The use of latent variables in probabilistic modeling is a standard approach in numerous data analysis applications. In recent years, there has been a surge of interest in spectral methods for latent variable models, where inference is done by analyzing the lower order moments of the observed data. In contrast to iterative approaches such as the EM algorithm, under appropriate conditions spectral methods are guaranteed to converge to the true model parameters given enough data samples.
The focus of the seminar is the development of novel spectral based methods for two problems in statistical machine learning. In the first part, we address unsupervised ensemble learning, where one obtains predictions from different sources or classifiers, yet without knowing the reliability and expertise of each source, and with no labeled data to directly assess it. We develop algorithms to estimate the reliability of the classifiers based on a common assumption that different classifiers make statistically independent errors. In addition, we show how one can detect subsets of classifiers that strongly violate the model of independent errors, in a fully unsupervised manner.
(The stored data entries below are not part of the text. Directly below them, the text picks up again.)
(** * A change of the visibility policy *)

(** The reply that owns each root and the other slots. *)
Definition slot_owners (state : DisplayProjectionState) (canonical : list TimelineItem) :
    gmap string nat * gset nat :=
  foldl (fun (acc : gmap string nat * gset nat) slot =>
      let index := canonical_index slot in
      if length canonical <=? index then acc
      else
        match root_at canonical index with
        | Some root => (<[root := index]> acc.1, acc.2)
        | None => (acc.1, {[index]} ∪ acc.2)
        end) (∅, ∅) (slots state).
(** Each known root is owned by its latest visible reply in the span. *)
Definition latest_owners (canonical : list TimelineItem) (replies : gmap string nat)
    (range : list nat) : gmap string nat :=
  foldl (fun (replies : gmap string nat) index =>
      match canonical !! index with
      | Some item =>
          match thread_root item with
          | Some root =>
              if is_some_and (replies !! root) (fun _ => true) && negb (is_hidden item)
              then <[root := index]> replies else replies
          | None => replies
          end
      | None => replies
      end) replies range.
Definition add_new_row (canonical : list TimelineItem) (cursor : option nat)
    (acc : gset nat * nat) (index : nat) : gset nat * nat :=
  let '(ordinary, new_rows) := acc in
  if 240 <=? new_rows then acc
  else if is_some_and (canonical !! index) item_occupies_display_row
          && negb (bool_decide (cursor = Some index)) && negb (bool_decide (index ∈ ordinary))
  then ({[index]} ∪ ordinary, new_rows + 1) else acc.
Definition slot_of_event (state : DisplayProjectionState) (id : option string) : option nat :=
  id ← id;
  canonical_index <$>
    find_first (fun slot => bool_decide (item_id (slot_item slot) = Event id)) (slots state).

(** The indices selected for the window. *)
Definition rehydrated_indices (state : DisplayProjectionState) (canonical : list TimelineItem)
    (context : DisplayProjectionContext) : list nat :=
  let '(range_start, range_end) := canonical_window_range state (length canonical) in
  let range :=
    List.filter (fun index => index <? length canonical) (seq range_start (range_end - range_start)) in
  let '(replies, ordinary) := slot_owners state canonical in
  let cursor :=
    if range_end =? 0 then None
    else if is_some_and (canonical !! (range_end - 1))
              (fun item => is_hidden item || negb (is_none (thread_root item)))
    then Some (range_end - 1) else None in
  let replies := latest_owners canonical replies range in
  let ordinary := match cursor with Some index => ordinary ∖ {[index]} | None => ordinary end in
  let owners := (map_to_list replies).*2 in
  let cursor_extra :=
    match cursor with
    | Some index => if existsb (Nat.eqb index) owners then 0 else 1
    | None => 0
    end in
  let row_budget := 240 - (size replies + cursor_extra) in
  let '(ordinary, _) := foldl (add_new_row canonical cursor) (ordinary, 0) range in
  let candidates := merge_sort le (elements ordinary) in
  let first := slot_of_event state (first_visible_event_id (viewport context)) in
  let last := slot_of_event state (last_visible_event_id (viewport context)) in
  let candidate_position (index : option nat) : option nat :=
    match index with
    | Some index => position (fun candidate => candidate =? index) candidates
    | None => None
    end in
  let first_pos := default 0 (candidate_position first) in
  let start := first_pos - (60 `min` (row_budget / 3)) in
  let start :=
    match candidate_position last with
    | Some last_pos =>
        if (first_pos <=? last_pos) && (last_pos - first_pos <? row_budget)
        then start `max` (last_pos + 1 - row_budget) else start
    | None => start
    end in
  let start := start `min` (length candidates - row_budget) in
  let selected : gset nat := list_to_set (take row_budget (drop start candidates)) in
  let selected := list_to_set owners ∪ selected in
  let selected := match cursor with Some index => {[index]} ∪ selected | None => selected end in
  take 240 (merge_sort le (elements selected)).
In the second part of the seminar we show how one can use spectral methods to learn the parameters of binary latent variable models. This model has many applications such as overlap- ping clustering and Gaussian-Bernoulli restricted Boltzmann machines. Our methods are based on computing the eigenvectors of both the second and third moments of the observed variables.
For both problems, we show that spectral based methods can be applied effectively, achieving results that are state of the art in various problems in computational biology and population genetics.